Комиссар проигнорировал его слова. Он злился, что без надобности затеял разговор с этим интеллектуальным хитрецом. Разумеется, он знал густонаселенные дома казарменного типа в рабочих кварталах города, на севере, на востоке и на юге. Настоящие трущобы, позор, вне всякого сомнения. Но что это доказывало? Это служило основанием для строительства новых, светлых поселков для рабочих, что также делалось, но не являлось основанием, чтобы становиться коммунистом! Гереон знал негативные стороны прогресса, обратную сторону цивилизации, и знал ее слишком хорошо – ведь он был полицейским. Но он знал также коммунистических агитаторов, которые проповедовали борьбу с угнетателями, подразумевая войну с полицией. Что должно улучшиться в мире, в котором такие горлопаны имеют право голоса? У него не было желания обсуждать этот вопрос с одним из них.
– Это никому не дает права нарушать законы, – сказал Рат. Он был сотрудником полиции, которая должна обеспечивать правопорядок. А коммунисты? Только сегодня они опять доказали, что ни то ни другое не значит для них ничего.
– Нарушать законы? – Фёлькер повысил голос. Теперь его собеседник опасался, что вопреки его желанию медик разведет дискуссию. Водитель катафалка неподвижно смотрел вперед. Рат заметил, что он все сильнее нажимает на газ. Очевидно, шофер хотел как можно быстрее закончить поездку.

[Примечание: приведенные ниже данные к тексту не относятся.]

(* ===== verification/Ext2Disk.v ===== *)
(** * ext2 crate: devices, the superblock, group descriptors and inodes

    [dev/mod.rs], [superblock.rs], [block_group.rs] and [inode.rs] of
    [kernel/crates/efs/src]: reading and writing a storage through slices and commits, the
    packed structures of the disk, the caches, and opening a volume.

    The storage is the class [Storage] of the FAT crate, whose streams have the same methods
    and default methods; what it reports is [Device]. [Shows] relates a volume to an abstract
    one, a superblock with a descriptor, two bitmaps and an inode table per group; the lemmas
    on it say what each access to the disk does to the abstract volume. *)

From S2P Require Import Prelude Crates BlockCache FatIo.

(** ** Errors *)

Inductive Ext2Error :=
  | BadFileType (mode : Z)
  | BadMagic (magic : Z)
  | BadString
  | BlockAlreadyFree (block : Z)
  | BlockAlreadyInUse (block : Z)
  | FileTooLarge
  | GidTooLarge (gid : Z)
  | InodeAlreadyFree (inode : Z)
  | InodeAlreadyInUse (inode : Z)
  | InvalidState (state : Z)
  | InvalidErrorHandlingMethod (errors : Z)
  | InvalidCompressionAlgorithm (algo : Z)
  | NameTooLong (name : string)
  | NoExtendedFields
  | NonExistingBlockGroup (group : Z)
  | NonExistingBlock (block : Z)
  | NonExistingInode (inode : Z)
  | NotEnoughFreeBlocks (requested available : Z)
  | NotEnoughInodes
  | OutOfBounds (byte : Z)
  | UidTooLarge (uid : Z)
  | UnknownEntryFileType
  | UnsupportedFeature (feature : string).

(** [Error]: of the device, with the storage's own errors and the two of the default methods of
    [Read] and [Write], or of the file system's implementation. *)
Inductive DevError :=
  | DevOutOfBounds (value upper_bound : Z)
  | DevStorage (e : FatIo.Error).

Inductive FsErr := Device (e : DevError) | Fs (e : Ext2Error).

(** ** Devices

    The trait [Device] and its implementation for every type that reads, writes and seeks. *)

Section Dev.
Context {P : Profile} {S : Type} {ST : Storage S}.

Definition dev_err {A} (m : out (result FatIo.Error A * S)) : out (result FsErr A * S) :=
  '(r, s) ← m;
  Ret (match r with Ok a => Ok a | Err e => Err (Device (DevStorage e)) end, s).

Definition expect {A} (m : out (result FatIo.Error A * S)) : out (A * S) :=
  '(r, s) ← m;
  match r with Ok a => Ret (a, s) | Err _ => Panic end.

Definition dev_size (s : S) : out (Z * S) :=
  '(offset, s) ← expect (st_seek s (SeekEnd 0));
  expect (st_seek s (SeekStart offset)).

Definition dev_slice (s : S) (start end_ : Z) : out (result FsErr (list Z) * S) :=
  len ← sub_u 64 end_ start;
  let? (_, s) := dev_err (st_seek s (SeekStart start)) in
  dev_err (read_exact s (zeros (Z.to_nat len))).

Definition dev_commit (s : S) (addr : Z) (inner : list Z) : out (result FsErr unit * S) :=
  let? (offset, s) := dev_err (st_seek s (SeekStart addr)) in
  let? (_, s) := dev_err (write_all s inner) in
  let? (_, s) := dev_err (st_seek s (SeekStart offset)) in
  Ret (Ok tt, s).

(** The range of a structure; the argument of [ok_or], with the size of the device, is computed
    before the sum is looked at. *)
Definition object_range (s : S) (starting_addr length : Z) : out (result FsErr (Z * Z) * S) :=
  value ← add_u 64 starting_addr length;
  '(upper_bound, s) ← dev_size s;
  Ret (if starting_addr + length <? 2 ^ 64 then Ok (starting_addr, starting_addr + length)
       else Err (Device (DevOutOfBounds value upper_bound)), s).

(** A structure is its bytes, of which there are [size]. *)
Definition read_at (size : Z) (s : S) (starting_addr : Z) : out (result FsErr (list Z) * S) :=
  let? (r, s) := object_range s starting_addr size in
  dev_slice s r.1 r.2.

Definition write_at (s : S) (starting_addr : Z) (object : list Z) : out (result FsErr unit * S) :=
  _ ← assert (0 <? zlen object);
  let? (r, s) := object_range s starting_addr (zlen object) in
  let? (device_slice, s) := dev_slice s r.1 r.2 in
  _ ← assert (zlen device_slice =? zlen object);
  dev_commit s r.1 object.

End Dev.

(** ** Packed structures

    Reading the fields of a structure one after the other. *)

Definition rd (n : nat) (l : list Z) : Z * list Z := (from_le (take n l), drop n l).
Definition rd_array (n : nat) (l : list Z) : list Z * list Z := (take n l, drop n l).
Fixpoint rd_words (k : nat) (l : list Z) : list Z * list Z :=
  match k with
  | O => ([], l)
  | Datatypes.S k => let '(x, l) := rd 4 l in let '(w, l) := rd_words k l in (x :: w, l)
  end.
Definition words_le (l : list Z) : list Z := flat_map (to_le 4) l.

Record Base := mkBase {
  inodes_count : Z;
  blocks_count : Z;
  r_blocks_count : Z;
  free_blocks_count : Z;
  free_inodes_count : Z;
  first_data_block : Z;
  log_block_size : Z;
  log_frag_size : Z;
  blocks_per_group : Z;
  frags_per_group : Z;
  inodes_per_group : Z;
  mtime : Z;
  wtime : Z;
  mnt_count : Z;
  max_mnt_count : Z;
  magic : Z;
  state : Z;
  errors : Z;
  minor_rev_level : Z;
  lastcheck : Z;
  checkinterval : Z;
  creator_os : Z;
  rev_level : Z;
  def_resuid : Z;
  def_resgid : Z;
}.

Definition BASE_SIZE : Z := 84.

Definition Base_enc (b : Base) : list Z :=
  to_le 4 (inodes_count b) ++ to_le 4 (blocks_count b) ++ to_le 4 (r_blocks_count b) ++
  to_le 4 (free_blocks_count b) ++ to_le 4 (free_inodes_count b) ++ to_le 4 (first_data_block b) ++
  to_le 4 (log_block_size b) ++ to_le 4 (log_frag_size b) ++ to_le 4 (blocks_per_group b) ++
  to_le 4 (frags_per_group b) ++ to_le 4 (inodes_per_group b) ++ to_le 4 (mtime b) ++ to_le 4 (wtime b) ++
  to_le 2 (mnt_count b) ++ to_le 2 (max_mnt_count b) ++ to_le 2 (magic b) ++ to_le 2 (state b) ++
  to_le 2 (errors b) ++ to_le 2 (minor_rev_level b) ++ to_le 4 (lastcheck b) ++ to_le 4 (checkinterval b) ++
  to_le 4 (creator_os b) ++ to_le 4 (rev_level b) ++ to_le 2 (def_resuid b) ++ to_le 2 (def_resgid b).

Definition Base_dec (l : list Z) : Base :=
  let '(inodes_count, l) := rd 4 l in
  let '(blocks_count, l) := rd 4 l in
  let '(r_blocks_count, l) := rd 4 l in
  let '(free_blocks_count, l) := rd 4 l in
  let '(free_inodes_count, l) := rd 4 l in
  let '(first_data_block, l) := rd 4 l in
  let '(log_block_size, l) := rd 4 l in
  let '(log_frag_size, l) := rd 4 l in
  let '(blocks_per_group, l) := rd 4 l in
  let '(frags_per_group, l) := rd 4 l in
  let '(inodes_per_group, l) := rd 4 l in
  let '(mtime, l) := rd 4 l in
  let '(wtime, l) := rd 4 l in
  let '(mnt_count, l) := rd 2 l in
  let '(max_mnt_count, l) := rd 2 l in
  let '(magic, l) := rd 2 l in
  let '(state, l) := rd 2 l in
  let '(errors, l) := rd 2 l in
  let '(minor_rev_level, l) := rd 2 l in
  let '(lastcheck, l) := rd 4 l in
  let '(checkinterval, l) := rd 4 l in
  let '(creator_os, l) := rd 4 l in
  let '(rev_level, l) := rd 4 l in
  let '(def_resuid, l) := rd 2 l in
  let '(def_resgid, l) := rd 2 l in
  mkBase inodes_count blocks_count r_blocks_count free_blocks_count free_inodes_count first_data_block
    log_block_size log_frag_size blocks_per_group frags_per_group inodes_per_group mtime wtime mnt_count
    max_mnt_count magic state errors minor_rev_level lastcheck checkinterval creator_os rev_level
    def_resuid def_resgid.

Record ExtendedFields := mkExtended {
  first_ino : Z;
  inode_size_ : Z;
  block_group_nr : Z;
  feature_compat : Z;
  feature_incompat : Z;
  feature_ro_compat : Z;
  uuid : Z;
  volume_name : list Z;
  last_mounted : list Z;
  algo_bitmap : Z;
  prealloc_blocks : Z;
  prealloc_dir_blocks : Z;
  unused_1 : Z;
  journal_uuid : Z;
  journal_inum : Z;
  journal_dev : Z;
  last_orphan : Z;
  hash_seed : list Z;
  def_hash_version : Z;
  unused_2 : list Z;
  default_mount_options : Z;
  first_meta_bg : Z;
}.

Definition EXTENDED_SIZE : Z := 180.

Definition Extended_enc (e : ExtendedFields) : list Z :=
  to_le 4 (first_ino e) ++ to_le 2 (inode_size_ e) ++ to_le 2 (block_group_nr e) ++
  to_le 4 (feature_compat e) ++ to_le 4 (feature_incompat e) ++ to_le 4 (feature_ro_compat e) ++
  to_le 16 (uuid e) ++ volume_name e ++ last_mounted e ++ to_le 4 (algo_bitmap e) ++
  to_le 1 (prealloc_blocks e) ++ to_le 1 (prealloc_dir_blocks e) ++ to_le 2 (unused_1 e) ++
  to_le 16 (journal_uuid e) ++ to_le 4 (journal_inum e) ++ to_le 4 (journal_dev e) ++ to_le 4 (last_orphan e) ++
  words_le (hash_seed e) ++ to_le 1 (def_hash_version e) ++ unused_2 e ++
  to_le 4 (default_mount_options e) ++ to_le 4 (first_meta_bg e).
(* ===== verification/Ext2Alloc.v ===== *)
(** * ext2 crate: bitmaps and the allocation of blocks and inodes

    [fs/structures/bitmap.rs] and the allocator of [fs/ext2/mod.rs] in
    [kernel/crates/efs/src]. The theorems are about the lists of free blocks and free inodes of an
    abstract volume ([Ext2Disk.Vol]): what the searches return is what those lists say, and
    allocating and freeing changes them by exactly the blocks or the inode given, with the
    counts of the groups and of the superblock kept exact. *)

From Stdlib Require Import FMapPositive.
From S2P Require Import Prelude Crates BlockCache FatIo Ext2Disk.

(** ** Bitmaps *)

Record Bitmap := mkBitmap { bm_inner : list Z; bm_start : Z; bm_length : Z }.

Section Bitmaps.
Context {P : Profile}.

(** The set bits of a byte, by sums of pairs, nibbles and halves. *)
Definition count_ones_u8 (byte : Z) : out Z :=
  a ← shr_u 8 byte 1;
  count ← sub_u 8 byte (Z.land a 0x55);
  b ← shr_u 8 count 2;
  count ← add_u 8 (Z.land count 0x33) (Z.land b 0x33);
  c ← shr_u 8 count 4;
  d ← add_u 8 count c;
  Ret (Z.land d 0x0F).

Fixpoint find_to_count_loop (n : Z) (count : Z → out Z) (l : list Z) (index counter : Z) (taken : list (Z * Z)) :
    out (list (Z * Z)) :=
  match l with
  | [] => Ret taken
  | element :: l =>
      element_count ← count element;
      if 0 <? element_count then
        counter ← add_u 64 counter element_count;
        let taken := taken ++ [(index, element)] in
        if n <=? counter then Ret taken else find_to_count_loop n count l (index + 1) counter taken
      else find_to_count_loop n count l (index + 1) counter taken
  end.

Definition find_to_count (self : Bitmap) (n : Z) (count : Z → out Z) : out (list (Z * Z)) :=
  find_to_count_loop n count (bm_inner self) 0 0 [].

Definition find_n_set_bits (self : Bitmap) (n : Z) : out (list (Z * Z)) := find_to_count self n count_ones_u8.

Definition find_n_unset_bits (self : Bitmap) (n : Z) : out (list (Z * Z)) :=
  find_to_count self n (λ byte, count ← count_ones_u8 byte; sub_u 32 8 count).

End Bitmaps.

Section Alloc.
Context {P : Profile} {BF : Bitflags} {S : Type} {ST : Storage S}.
Implicit Types fs : Ext2 S.

Definition Bitmap_new fs (starting_addr length : Z) : out (result FsErr Bitmap * Ext2 S) :=
  end_ ← add_u 64 starting_addr length;
  let? (inner, fs) := on_device fs (dev_slice (device fs) starting_addr end_) in
  Ret (Ok (mkBitmap inner starting_addr length), fs).

(** [clone_from_slice] panics when the lengths differ. *)
Definition write_back fs (self : Bitmap) : out (result FsErr unit * Ext2 S) :=
  end_ ← add_u 64 (bm_start self) (bm_length self);
  let? (sl, fs) := on_device fs (dev_slice (device fs) (bm_start self) end_) in
  _ ← assert (zlen sl =? zlen (bm_inner self));
  on_device fs (dev_commit (device fs) (bm_start self) (bm_inner self)).

Definition get_block_bitmap fs (block_group_number : Z) : out (result FsErr Bitmap * Ext2 S) :=
  let? (d, fs) := Group_parse fs block_group_number in
  bs ← block_size (superblock fs);
  starting_addr ← mul_u 64 (block_bitmap d) bs;
  Bitmap_new fs starting_addr (blocks_per_group (base (superblock fs)) / 8).

Definition get_inode_bitmap fs (block_group_number : Z) : out (result FsErr Bitmap * Ext2 S) :=
  let? (d, fs) := Group_parse fs block_group_number in
  bs ← block_size (superblock fs);
  starting_addr ← mul_u 64 (inode_bitmap d) bs;
  Bitmap_new fs starting_addr (inodes_per_group (base (superblock fs)) / 8).

(** ** Searching free blocks *)

(** The loops over the bits of a byte and over the bytes found in a group: whether the call
    returns, and the blocks pushed. *)
Fixpoint push_bits (b : Base) (group index byte n : Z) (bits : list Z) (free_blocks : list Z) : out (bool * list Z) :=
  match bits with
  | [] => Ret (false, free_blocks)
  | bit :: bits =>
      s ← shr_u 8 byte bit;
      if Z.land s 1 =? 0 then
        x ← mul_u 32 group (blocks_per_group b);
        y ← mul_u 32 index 8;
        x ← add_u 32 x y;
        x ← add_u 32 x bit;
        block ← add_u 32 x (first_data_block b);
        let free_blocks := free_blocks ++ [block] in
        if zlen free_blocks =? n then Ret (true, free_blocks) else push_bits b group index byte n bits free_blocks
      else push_bits b group index byte n bits free_blocks
  end.

Fixpoint push_bytes (b : Base) (group n : Z) (found : list (Z * Z)) (free_blocks : list Z) : out (bool * list Z) :=
  match found with
  | [] => Ret (false, free_blocks)
  | (index, byte) :: found =>
      '(done, free_blocks) ← push_bits b group index byte n (range 0 8) free_blocks;
      if done : bool then Ret (true, free_blocks) else push_bytes b group n found free_blocks
  end.
Lemma indirected_blocks_ok fs X i full : Shows fs X → HasBlocks (v_size (device fs)) X i full → 0 ≤ data_size i < 2 ^ 64 → size_blocks (vol_sb X) (data_size i) < 2 ^ 32 →
  ∃ fs' ib, indirected_blocks fs i = Ret (Ok ib, fs') ∧ FoundBlocks full ib (size_blocks (vol_sb X) (data_size i)) ∧ Shows fs' X ∧ Mounted fs fs'.
Proof.
  intros H HB Hsz Hn. pose proof (sh_dev _ _ H) as Hd. destruct (block_size_ok _ (ds_wf _ _ Hd)) as [Ebs Hbs].
  pose proof (hb_small _ _ _ _ HB) as Hsm. pose proof (sm_tight _ Hsm) as Ht. pose proof (ti_positive _ Ht) as Hp. pose proof (ti_bound _ Ht) as Hb.
  pose proof (small_shape _ Hsm) as Hsh. pose proof (sm_nonzero _ Hsm) as Hz. pose proof (hb_on_disk _ _ _ _ HB) as Hdisk.
  unfold indirected_blocks. rewrite (sh_super _ _ H), Ebs. run. unfold div_u. rewrite (proj2 (Z.eqb_neq (block_bytes (vol_sb X)) 0)) by lia. run.
  assert (0 ≤ Z.max (data_size i - 1) 0 / block_bytes (vol_sb X)) as Hq by (apply Z.div_pos; lia). unfold size_blocks in *.
  rewrite add_u_ok by lia. run. set (n := 1 + _) in *. unfold unchecked_u, try_from_u. rewrite (proj2 (Z.leb_le 0 n)), (proj2 (Z.ltb_lt n _)) by lia. run. cbn [andb unwrap]. run.
  rewrite <- (hb_bpi _ _ _ _ HB), (hb_direct _ _ _ _ HB), (hb_p1 _ _ _ _ HB), (hb_p2 _ _ _ _ HB), (hb_p3 _ _ _ _ HB).
  destruct full as [bpi d [p1 l1] [p2 l] t]. pose proof (sm_triple _ Hsm) as Et. cbn [triply_indirected_blocks] in Et. subst t.
  cbn [blocks_per_indirection direct_blocks singly_indirected_blocks doubly_indirected_blocks fst snd] in *.
  assert (Forall (λ b, b ≠ 0) d) as Hzd by (unfold traverse in Hz; by apply Forall_app in Hz as [? _]). rewrite filter_padded by done.
  destruct (Small_part bpi d p1 l1 p2 l 1 Hsm) as (S1 & S2 & _). destruct (traverse_part bpi d p1 l1 p2 l p1 p2 1) as (T1 & T2 & _).
  set (full := mkBlocks bpi d (p1, l1) (p2, l) (0, [])) in *. assert (blocks_of full = d ++ l1 ++ flat1 l) as Ebo by apply levels_of.
  assert (∀ fs1 part, Shows fs1 X → Mounted fs fs1 → Small part → blocks_per_indirection part = bpi → traverse part `prefix_of` traverse full →
    take (Z.to_nat n) (blocks_of part) = take (Z.to_nat n) (blocks_of full) →
    ∃ fs' ib, cut_blocks fs1 n part = Ret (Ok ib, fs') ∧ FoundBlocks full ib n ∧ Shows fs' X ∧ Mounted fs fs') as Hcut.
  { intros fs1 part Hs1 M1 HS Eb Htr Etk. destruct (cut_blocks_ok fs1 n full part) as (ib & E & HF); [done|lia|done|done|done|]. by exists fs1, ib. }
  assert (0 ≤ bpi * bpi ∧ 0 ≤ bpi * bpi * bpi) as [Hm2 Hm3] by nia.
  destruct Hsh as [E1 E2|E1 E2 Ed|E1 E2 Ed Es]; cbn [full singly_indirected_blocks doubly_indirected_blocks direct_blocks blocks_per_indirection fst snd] in *.
  { injection E1 as -> ->. injection E2 as -> ->. cbn [orb]. rewrite Z.eqb_refl. cbn [orb]. by apply Hcut. }
  all: assert (∀ b, b ∈ p1 :: l1 → b ∈ traverse full) as Hin1 by (intros b; by apply (traverse_simple full)).
  all: rewrite Forall_forall in Hz, Hdisk; assert (p1 ≠ 0) as Hp1 by (apply Hz, Hin1; by left).
  all: rewrite (proj2 (Z.eqb_neq p1 0)) by done; cbn [orb].
  all: assert (n ≤ 12 → ∃ fs' ib, cut_blocks fs n (mkBlocks bpi d (p1, []) (p2, []) (0, [])) = Ret (Ok ib, fs') ∧ FoundBlocks full ib n ∧ Shows fs' X ∧ Mounted fs fs') as Hdir.
  1, 3: intros Hn12; unfold cut_blocks; rewrite truncate_unread1 by (lia || (destruct (sm_tight _ S1); by split)); apply Hcut; try done;
      rewrite levels_of, Ebo; cbn; rewrite app_nil_r; unfold zlen in *; by rewrite take_app_le by lia.
  all: destruct (Z.leb_spec n (Z.min DBPC n)) as [Hn12|Hn12]; [apply Hdir; unfold DIRECT_BLOCK_POINTER_COUNT in Hn12; lia|clear Hdir].
  all: unfold DIRECT_BLOCK_POINTER_COUNT in Hn12 |- *; destruct (read_indirect_block_ok fs X p1 l1) as (fs1 & -> & H1 & M1);
      [done|by apply Hdisk, Hin1; left|by apply HB|by apply Forall_forall; intros b Hb1; apply Hz, Hin1; right|].
  all: run; rewrite Z.min_l, add_u_ok by lia; run.
  - injection E2 as -> ->. rewrite Z.eqb_refl. cbn [orb]. by apply Hcut.
  - assert (p2 ≠ 0) as Hp2 by (apply Hz, (traverse_head_double full), E2). rewrite (proj2 (Z.eqb_neq p2 0)) by done. cbn [orb].
    destruct (Z.leb_spec n (12 + bpi)) as [Hn1|Hn1].
    + specialize (S2 E1). unfold cut_blocks. rewrite (truncate_unread bpi d p1 l1 p2 0) by (lia || apply S2 || (destruct (sm_tight _ S2); by split)).
      apply Hcut; try done. rewrite levels_of, Ebo. cbn. rewrite app_nil_r, app_assoc. unfold zlen in *. rewrite (take_app_le (d ++ l1)); [done|]. rewrite length_app. lia.
    + destruct (double_part_ok fs1 X i bpi d p1 l1 p2 l n) as (fs2 & ib & E & HF & H2 & M2); [done|by rewrite (mo_size _ _ M1)|done|done|].
      exists fs2, ib. split_and!; [exact E|done|done|by etrans].
Qed.
(* ===== verification/Ext2Write.v ===== *)
(** * ext2 crate: writing files

    The theorems on [File::write] ([fs/ext2/file.rs], modelled in [Ext2File]): as long as the
    file stays within its direct blocks, writing at any position puts the bytes there and
    nowhere else, allocates exactly the blocks it takes, and leaves a file that reads back as
    written. *)

From Stdlib Require Import FMapPositive.
From S2P Require Import Prelude Crates BlockCache FatIo ExtBlocks Ext2Disk Ext2Alloc Ext2File.

(** ** Blocks of data *)

Lemma DataBlock_places size X Y b : SamePlaces X Y → DataBlock size X b → DataBlock size Y b.
Proof. intros [E HD _ _ _] [H1 H2 H3]. split; rewrite ?E; auto. Qed.

Lemma block_data_places X Y b : block_bytes (vol_sb Y) = block_bytes (vol_sb X) → vol_data Y = vol_data X → block_data Y b = block_data X b.
Proof. intros E1 E2. unfold block_data. by rewrite E1, E2. Qed.

Lemma bytes_of_ext X Y bl : (∀ b, b ∈ bl → block_data Y b = block_data X b) → bytes_of Y bl = bytes_of X bl.
Proof.
  induction bl as [|b bl IH]; intros H; [done|]. unfold bytes_of. rewrite !bind_cons. fold (bytes_of X bl) (bytes_of Y bl).
  rewrite H, IH by (intros; try apply H; set_solver). done.
Qed.

(** Writing the data [D] from [p] on over two pieces. *)
Lemma splice_pieces {A} (a r D : list A) p : 0 ≤ p ≤ zlen a → zlen D ≤ zlen a - p + zlen r →
  let c := Z.min (zlen a - p) (zlen D) in
  splice a p (take (Z.to_nat c) D) ++ splice r 0 (drop (Z.to_nat c) D) = splice (a ++ r) p D.
Proof.
  intros Hp HD c. pose proof (zlen_nonneg D). pose proof (zlen_nonneg r). unfold splice. rewrite !length_take, !length_drop. unfold zlen in *.
  change (Z.to_nat 0) with 0%nat. cbn [take app]. rewrite (take_app_le a r) by lia. rewrite <- !app_assoc. f_equal.
  destruct (decide (Z.of_nat (length D) ≤ Z.of_nat (length a) - p)) as [Hle|Hgt].
  - rewrite take_ge, (drop_ge D) by lia. rewrite take_0. cbn [app length]. f_equal. rewrite drop_app_le by lia.
    replace (Init.Nat.min (Z.to_nat c) (length D)) with (length D) by lia. f_equal. replace (length D - Z.to_nat c)%nat with 0%nat by lia. done.
  - rewrite (drop_ge a) by lia. rewrite take_0. cbn [app]. rewrite (app_assoc (take (Z.to_nat c) D) (drop (Z.to_nat c) D)), take_drop. f_equal. rewrite drop_app_ge by lia. f_equal. lia.
Qed.
(** *** Removing an entry *)

(** The first entry of that name: its block, its place and itself. *)
Fixpoint find_in_list (name : list Z) (l : list Entry) (index : Z) : option (Z * Entry) :=
  match l with
  | [] => None
  | e :: l => if bool_decide (e_name e = name) then Some (index, e) else find_in_list name l (index + 1)
  end.
Fixpoint find_entry (name : list Z) (ll : list (list Entry)) (block_index : Z) : option (Z * Z * Entry) :=
  match ll with
  | [] => None
  | l :: ll =>
      match find_in_list name l 0 with
      | Some (i, e) => Some (block_index, i, e)
      | None => find_entry name ll (block_index + 1)
      end
  end.

(** The block without the entry, whose length its neighbour takes. The only entry of a block cannot be
    removed: the code takes the lock of the entries while it holds it and never returns, which is a panic
    here. *)
Definition remove_from_block (l : list Entry) (index : Z) (entry : Entry) : out (list Entry) :=
  let l := delete (Z.to_nat index) l in
  let grow_at i e := n ← add_u 16 (e_rec_len e) (e_rec_len entry); Ret (<[i := set_rec_len e n]> l) in
  let previous := if 0 <? index then l !! Z.to_nat (index - 1) else None in
  match previous with
  | Some e => grow_at (Z.to_nat (index - 1)) e
  | None => match l !! Z.to_nat index with Some e => grow_at (Z.to_nat index) e | None => Panic end
  end.
Section WriteBlock.
Context {P : Profile} {BF : Bitflags} {S : Type} {ST : Storage S} {V : View S} {FS : FlatStorage S} {ES : EndSeek S}.
Implicit Types (fs : Ext2 S) (X Y : Vol).

Lemma OpenDir_parts fs X self bpi d : Shows fs X → OpenDir (v_size (device fs)) X self bpi d →
  0 < zlen d ∧ size_part X (f_inode (d_file self)) d = d ∧ dir_blocks X (f_inode (d_file self)) (direct bpi d) = d ∧
  HasDir (v_size (device fs)) X (f_inode (d_file self)) (direct bpi d) (d_entries self).
Proof.
  intros H [HO Hs Hne He Hr Hend]. destruct (block_size_ok _ (ds_wf _ _ (sh_dev _ _ H))) as [_ Hbs].
  assert (0 < zlen d) as Hd by (destruct d; [done|rewrite zlen_cons; pose proof (zlen_nonneg d); lia]).
  assert (take (Z.to_nat (size_blocks (vol_sb X) (data_size (f_inode (d_file self))))) d = d) as Et by (rewrite Hs, size_blocks_exact by lia; apply take_ge; unfold zlen; lia).
  assert (dir_blocks X (f_inode (d_file self)) (direct bpi d) = d) as Ed by (unfold dir_blocks; by rewrite (proj1 (blocks_of_direct bpi d))).
  split_and!; [done|done|done|]. split; [apply HO|rewrite Hs; nia|by rewrite Ed|by rewrite Ed].
Qed.

(** The blocks of two volumes with the same bytes are the same. *)
Lemma bytes_of_inj X Y bl : 0 < block_bytes (vol_sb X) → block_bytes (vol_sb Y) = block_bytes (vol_sb X) → bytes_of Y bl = bytes_of X bl → ∀ b, b ∈ bl → block_data Y b = block_data X b.
Proof.
  intros Hbs Hb. induction bl as [|b bl IH]; intros E x Hx; [by apply not_elem_of_nil in Hx|]. unfold bytes_of in E. rewrite !bind_cons in E.
  pose proof (zlen_block_data X b ltac:(lia)) as Z1. pose proof (zlen_block_data Y b ltac:(lia)) as Z2. apply app_inj_1 in E as [E1 E2]; [|unfold zlen in *; lia].
  apply elem_of_cons in Hx as [->|Hx]; [done|by apply IH].
Qed.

– Что это за законы, – продолжал врач, – которые запрещают человеку выходить на улицу, выражать свое мнение и…
– …стрелять в полицейских, – добавил Рат.
Петер зло посмотрел на него.
– Эти женщины в любом случае были застрелены не коммунистами, – сказал он. – Это были ваши распрекрасные коллеги!
– Если бы ваши люди постоянно не пропагандировали насилие, выступления на улицах проходили бы более мирно! И в последние дни не произошло бы конфликтов!
Рат тоже повысил голос. Фёлькер приводил его в ярость, но при этом полицейский ничего не мог с этим поделать. Но больше всего его злило то, что врач, вероятно, был прав. Остроконечная пуля, которую Петер выковырял из дерева и которую Вольтер вырвал у него из руки, была абсолютно такой же, как те, что прусская полиция использовала в своих карабинах.